最近事情多,李无廷每天都像被御书房绑架了一样,很少去别处溜达。

今天怎么了,难道是积攒了太多压力?

小榕子说,“陛下嫌御书房里憋闷,去透口气。”

他谢过小榕子,转头寻去了御花园。

李无廷坐在石桌边,身旁立着德全和一群宫人。身上的龙袍还未换下,估计只在御书房里坐了一下就出来了。

李无廷看了他一眼,又垂眸抿了口茶,“嗯。”

他没说话,宁如深便寻着话问,“听说陛下憋得慌?”

《珽海浮沉录》的片段骤然跃入李无廷的脑海:『……珽君压着宁郎,红着眼闷声:我憋得慌。』

李无廷深吸一口气,青筋一跳。

宁如深探头,“陛下?”

他一身绯红在这片粹白梨芳间晃得惹眼,探头间伸长一截纤白的脖颈。

李无廷看得更为头疼,“在那儿瞎晃什么,到朕后面去站着。”

宁如深,“……”

他挪挪攒攒地站到了李无廷身后。

果然是憋得慌,心都不静了。

他站在后面,朝德全投去一道询问的眼神,德全娴熟而灵活地用眉眼回道:

咱家也不清楚,昨晚就这样了,应该不是宁大人的问题。

宁如深:难道是德公公的问题?

德全瞪眼:胡说!咱家可是最知心的~

两人正目光交流、眼神碰撞、灵魂沟通……突然听李无廷声线清泠,“在乱瞟什么。”

德全赶忙磕头,“陛下恕罪!”

石桌边静了几息。

直到德全额角冒出涔涔冷汗,才听头顶落下一声,“罢了,起来。”

“谢陛下!”德全感激涕零地起来。

只见跟前的圣上神色已恢复如常,一如往常那般淡然稳重。

他立马垂首立在一旁。

·

圣上心情不佳,连最会看眼色奉承人的德全公公都没说话,周围宫人更没一人敢出声。

宁如深站在后面,也不当出头鸟。

此刻春光正好,又到了梨花谢落的时节。细风一拂,头顶的花瓣便吹洒满庭,落在地面堆积如雪。

他揣着袖子,悠悠赏起景来。

庭中春华纷纷,时光静好。

就这么过了一会儿,垂首的德全悄悄动了动脖子,朝圣上那头觑了一眼。

一眼望去,却正看见立在圣上背后的宁如深。他身后有一棵繁盛的玉梨树,谢落的梨花簌簌落下。

侧颜明净,乌发绯衣如画中人。

德全骤然想起之前看人怀抱盛放的梨枝,当时惊为天人。
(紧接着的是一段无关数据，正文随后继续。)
Lemma double_exponent_small (n d : Z) :
  0 < n -> 0 < d -> n <= 100 * d -> double_exponent n d <= 0.
Proof.
  intros N D H. unfold double_exponent. cbv zeta.
  pose proof (Z.log2_spec n N) as [A1 A2].
  pose proof (Z.log2_spec d D) as [B1 B2].
  pose proof (Z.log2_nonneg n). pose proof (Z.log2_nonneg d).
  assert (L : Z.log2 n - Z.log2 d <= 7).
  { destruct (Z.le_gt_cases (Z.log2 n - Z.log2 d) 7) as [L|L]; [exact L|].
    exfalso.
    assert (P : 2 ^ (Z.log2 d + 8) <= 2 ^ Z.log2 n)
      by (apply Z.pow_le_mono_r; lia).
    replace (Z.log2 d + 8) with (Z.succ (Z.log2 d) + 7) in P by lia.
    rewrite Z.pow_add_r in P by lia. change (2 ^ 7) with 128 in P. nia. }
  destruct (_ <=? _); lia.
Qed.

(** A double between 0 and 100 stays there: 0 and 100 are doubles. *)
Lemma round_double_range (x : Q) :
  (0 <= x <= 100)%Q -> (0 <= round_double x <= 100)%Q.
Proof.
  intros [H0 H1]. unfold round_double. destruct x as [[|n|n] d];
    cbn [Qnum Qden].
  - split; [apply Qle_refl|discriminate].
  - unfold Qle in H1. cbn [Qnum Qden] in H1.
    unfold round_double_pos. cbv zeta.
    pose proof (@double_exponent_small (Zpos n) (Zpos d) ltac:(lia) ltac:(lia)
                  ltac:(lia)) as E.
    set (e := double_exponent (Zpos n) (Zpos d)) in *.
    rewrite (Z.max_l 0 e) by lia. rewrite (Z.max_r 0 (- e)) by lia.
    change (2 ^ 0) with 1. rewrite !Z.mul_1_r.
    assert (P : 0 < 2 ^ (- e)) by (apply Z.pow_pos_nonneg; lia).
    unfold Qle. cbn [Qnum Qden]. rewrite Z2Pos.id by exact P. split.
    + pose proof (@round_half_even_nonneg (Zpos n * 2 ^ (- e)) (Zpos d)
                    ltac:(nia) ltac:(lia)). lia.
    + pose proof (@round_half_even_le (Zpos n * 2 ^ (- e)) (Zpos d)
                    (100 * 2 ^ (- e)) ltac:(lia) ltac:(nia)). lia.
  - unfold Qle in H0. cbn in H0. lia.
Qed.

Lemma hundredths_percent_range (score : Q) :
  (0 <= score <= 1)%Q -> 0 <= hundredths (double_mul score 100) <= 10000.
Proof.
  intros [H0 H1].
  assert (R : (0 <= score * 100 <= 100)%Q) by (split; lra).
  apply round_double_range in R. fold (double_mul score 100) in R.
  destruct R as [R0 R1]. unfold hundredths. split.
  - change 0 with (Qfloor 0). apply Qfloor_resp_le. lra.
  - change 10000 with (Qfloor (10000 + (1 # 2))%Q). apply Qfloor_resp_le. lra.
Qed.

(** C5. The keyword check returns nothing when the job description is empty
    or absent; for a non-empty one it returns exactly one green item, whose
    percentage is the rendering with two decimals of a number of hundredths
    between 0 ("0.00%") and 10000 ("100.00%"), given that the similarity
    library returns a score between 0 and 1. *)
Theorem checkKeywordMatch_spec (text : jsstring) (jobDesc : option jsstring) :
  (forall a b, (0 <= compareTwoStrings a b <= 1)%Q) ->
  (jobDesc = None \/ jobDesc = Some [] -> checkKeywordMatch text jobDesc = []) /\
  (forall c jd,
      jobDesc = Some (c :: jd) ->
      exists n,
        0 <= n <= 10000 /\
        checkKeywordMatch text jobDesc =
          [msg_keyword_prefix ++ fixed2_digits n ++ utf16 "%"]) /\
  startsWith msg_keyword_prefix (tag_icon Green) = true /\
  fixed2_digits 0 = utf16 "0.00" /\
  fixed2_digits 10000 = utf16 "100.00".
Proof.
  intros Hrange. split; [|split; [|repeat split; reflexivity]].
  - intros [->| ->]; reflexivity.
  - intros c jd ->. cbn [checkKeywordMatch default_empty].
    set (score := compareTwoStrings (toLowerCase text) (toLowerCase (c :: jd))).
    exists (hundredths (double_mul score 100)).
    split; [apply hundredths_percent_range, Hrange|].
    unfold toFixed2.
    assert (P : Qle_bool 0 (double_mul score 100) = true).
    { apply Qle_bool_iff.
      destruct (Hrange (toLowerCase text) (toLowerCase (c :: jd))) as [H0 H1].
      fold score in H0, H1.
      assert (R : (0 <= score * 100 <= 100)%Q) by (split; lra).
      apply round_double_range in R. exact (proj1 R). }
    now rewrite P.
Qed.

(** ** Orchestration *)

Lemma parsePDF_empty (filePath : jsstring) :
  (exists buffer data,
      readFileSync filePath = Ok buffer /\ pdf buffer = Ok data /\
      (text data = None \/ text data = Some [])) ->
  parsePDF filePath = Ok [].
Proof.
  intros (buffer & data & R & P & T). unfold parsePDF. rewrite R. cbn.
  rewrite P. cbn. destruct T as [-> | ->]; reflexivity.
Qed.

Lemma parsePDF_fails (filePath : jsstring) (e : exn) :
  readFileSync filePath = Throw e \/
  (exists buffer, readFileSync filePath = Ok buffer /\ pdf buffer = Throw e) ->
  parsePDF filePath = Throw e.
Proof.
  intros [R|(buffer & R & P)]; unfold parsePDF; rewrite R; cbn;
    [|rewrite P]; reflexivity.
Qed.

(** C4. When the extracted text is empty or absent, [reviewResume] stops
    before any check: it logs the two lines and resolves with [undefined],
    which no review result equals, whatever its score. *)
Theorem reviewResume_empty_text (filePath : jsstring)
  (jobDesc : option jsstring) (log : list jsstring) :
  (exists buffer data,
      readFileSync filePath = Ok buffer /\ pdf buffer = Ok data /\
      (text data = None \/ text data = Some [])) ->
  reviewResume filePath jobDesc log =
    (Ok Undefined,
     log ++ [utf16 "📄 Analyzing resume: " ++ filePath;
             utf16 "❌ Could not read text from file."]) /\
  (forall score results,
      fst (reviewResume filePath jobDesc log) <> Ok (ReviewResult score results)).
Proof.
  intros H. apply parsePDF_empty in H.
  assert (E : reviewResume filePath jobDesc log =
              (Ok Undefined,
               log ++ [utf16 "📄 Analyzing resume: " ++ filePath;
                       utf16 "❌ Could not read text from file."])).
  { unfold reviewResume. rewrite H. unfold console_log. cbn [join].
    rewrite <- app_assoc. reflexivity. }
  split; [exact E|]. intros score results. rewrite E. discriminate.
Qed.

(** C8. When the file cannot be read or its container cannot be parsed, text
    extraction throws and the exception leaves [reviewResume]; a valid PDF
    without a text layer gives the empty string instead, and [reviewResume]
    then resolves, with [undefined]: the two outcomes differ. *)
Theorem reviewResume_read_failure (filePath : jsstring)
  (jobDesc : option jsstring) (log : list jsstring) (e : exn) :
  readFileSync filePath = Throw e \/
  (exists buffer, readFileSync filePath = Ok buffer /\ pdf buffer = Throw e) ->
  parsePDF filePath = Throw e /\
  reviewResume filePath jobDesc log =
    (Throw e, log ++ [utf16 "📄 Analyzing resume: " ++ filePath]) /\
  (forall filePath' jobDesc' log' buffer data,
      readFileSync filePath' = Ok buffer ->
      pdf buffer = Ok data ->
      text data = Some [] ->
      parsePDF filePath' = Ok [] /\
      fst (reviewResume filePath' jobDesc' log') = Ok Undefined /\
      fst (reviewResume filePath' jobDesc' log')
        <> fst (reviewResume filePath jobDesc log)).
Proof.
  intros H. apply parsePDF_fails in H.
  assert (E : reviewResume filePath jobDesc log =
              (Throw e, log ++ [utf16 "📄 Analyzing resume: " ++ filePath])).
  { unfold reviewResume. rewrite H. reflexivity. }
  split; [exact H|]. split; [exact E|].
  intros filePath' jobDesc' log' buffer data R P T.
  assert (N : parsePDF filePath' = Ok []).
  { apply parsePDF_empty. exists buffer, data. auto. }
  split; [exact N|].
  assert (U : fst (reviewResume filePath' jobDesc' log') = Ok Undefined).
  { unfold reviewResume. rewrite N. reflexivity. }
  split; [exact U|]. rewrite U, E. discriminate.
Qed.

End Review.

(** * Properties *)

(** ** Scorer *)

Lemma icon_code_units :
  utf16 "🔴" = [55357; 56628] /\ utf16 "⚠️" = [9888; 65039] /\
  utf16 "🟠" = [55357; 57312] /\ utf16 "🟡" = [55357; 57313] /\
  utf16 "🟢" = [55357; 57314] /\ utf16 "✅" = [9989] /\ utf16 "❌" = [10060].
Proof. repeat split; reflexivity. Qed.

Example score_red_orange_yellow :
  calculateScore [utf16 "🔴 a"; utf16 "🟠 b"; utf16 "🟡 c"] = 73.
Proof. reflexivity. Qed.

Example score_ten_red : calculateScore (repeat (utf16 "🔴 x") 10) = 0.
Proof. reflexivity. Qed.

(** One item lowers the running score by the weight of its leading tag. *)
Lemma deduct_weight (r : jsstring) (score : Z) :
  deduct r score = score - item_weight r.
Proof.
  unfold deduct, item_weight, leading_tag, deductions, all_tags, tag_icon.
  icons.
  destruct r as [|c1 [|c2 r']];
    cbn [fold_left find startsWith fst snd weight andb];
    split_eqb; cbn; try lia; try discriminate.
Qed.

Lemma matching_icons_le_1 (r : jsstring) : (length (matching_icons r) <= 1)%nat.
Proof.
  unfold matching_icons, deductions. icons.
  destruct r as [|c1 [|c2 r']]; cbn [filter startsWith fst andb];
    split_eqb; cbn; try lia; try discriminate.
Qed.

Lemma item_weight_nonneg (r : jsstring) : 0 <= item_weight r.
Proof.
  unfold item_weight. destruct (leading_tag r) as [[]|]; cbn; lia.
Qed.

Lemma sum_weights_nonneg (results : list jsstring) : 0 <= sum_weights results.
Proof.
  induction results as [|r rs IH]; cbn [sum_weights fold_right]; [lia|].
  fold (sum_weights rs). pose proof (item_weight_nonneg r). lia.
Qed.

Lemma fold_deduct (results : list jsstring) (score : Z) :
  fold_left (fun score r => deduct r score) results score
  = score - sum_weights results.
Proof.
  revert score.
  induction results as [|r rs IH]; intros score;
    cbn [fold_left sum_weights fold_right].
  - lia.
  - fold (sum_weights rs). rewrite IH, deduct_weight. lia.
Qed.

Lemma item_weight_of_tag (g : Tag) (rest : jsstring) :
  item_weight (tag_icon g ++ rest) = weight g.
Proof.
  unfold item_weight, leading_tag, all_tags, tag_icon. icons.
  destruct g; reflexivity.
Qed.

(** C1. For every feedback sequence the scorer returns
    max(0, 100 - sum of the weights of the items' leading tags), with weights
    15, 10, 7 and 5 for the red, warning, orange and yellow icons and 0 for
    the green, check and cross ones; an item matches at most one icon of the
    deduction table and lowers the score by exactly its own tag's weight; the
    empty sequence scores 100 and every score lies in [0, 100]. *)
Theorem calculateScore_spec (results : list jsstring) :
  calculateScore results = Z.max 0 (100 - sum_weights results) /\
  (forall g rest, item_weight (tag_icon g ++ rest) = weight g) /\
  (weight Red = 15 /\ weight Warning = 10 /\ weight Orange = 7 /\
   weight Yellow = 5 /\ weight Green = 0 /\ weight Check = 0 /\
   weight Cross = 0) /\
  (forall r score,
      (length (matching_icons r) <= 1)%nat /\
      deduct r score = score - item_weight r) /\
  calculateScore [] = 100 /\
  0 <= calculateScore results <= 100.
Proof.
  assert (E : calculateScore results = Z.max 0 (100 - sum_weights results)).
  { unfold calculateScore. cbv zeta. now rewrite fold_deduct. }
  split; [exact E|].
  split; [exact item_weight_of_tag|].
  split; [repeat split|].
  split; [intros r score; split;
          [apply matching_icons_le_1 | apply deduct_weight]|].
  split; [reflexivity|].
  rewrite E. pose proof (sum_weights_nonneg results). lia.
Qed.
没想到凋零的梨花缀满肩头也是另一番惊艳。

是和从前截然不同的蓬勃生动。

德全惊叹完,又暗自恨恨:

可惜啊…宁大人怎么就站在圣上后面,都没让人瞧见这副美景!

正想着,石桌前的李无廷忽然起身。

“回御书房。”

“是,陛下。”德全忙应。

李无廷说完转向宁如深,“你……”他目光落去,话头倏地一顿。

宁如深抬眼看来,“嗯?”

动作间,额前的一枚粹白花瓣正飘下来,在他鼻尖落了一下。

《珽海浮沉录》的片段再次跃入李无廷脑中:『……珽君低头舔去宁郎鼻尖的糖霜:好甜。』

李无廷,“……”

他又深吸了口气,捏住眉心:有毒。

宁如深看他愁眉不展,想了想出声,“陛下是在为早朝的事发愁?”

李无廷松手看来,“朕愁什么。”

“今日早朝,轩王又被弹劾了。”

宁如深顿了下,试探道,“臣斗胆,总觉得是大理寺卿在牵头,其余人等一呼百应……陛下觉得呢?”

李无廷冷笑一声,“朕觉得他活该。”

宁如深,“……”

怎么回事,轩王把人惹到了?

李无廷语气又平静下来,“宁卿都能看出的门道,有些人却自以为不显。真当朕是好愚弄的。”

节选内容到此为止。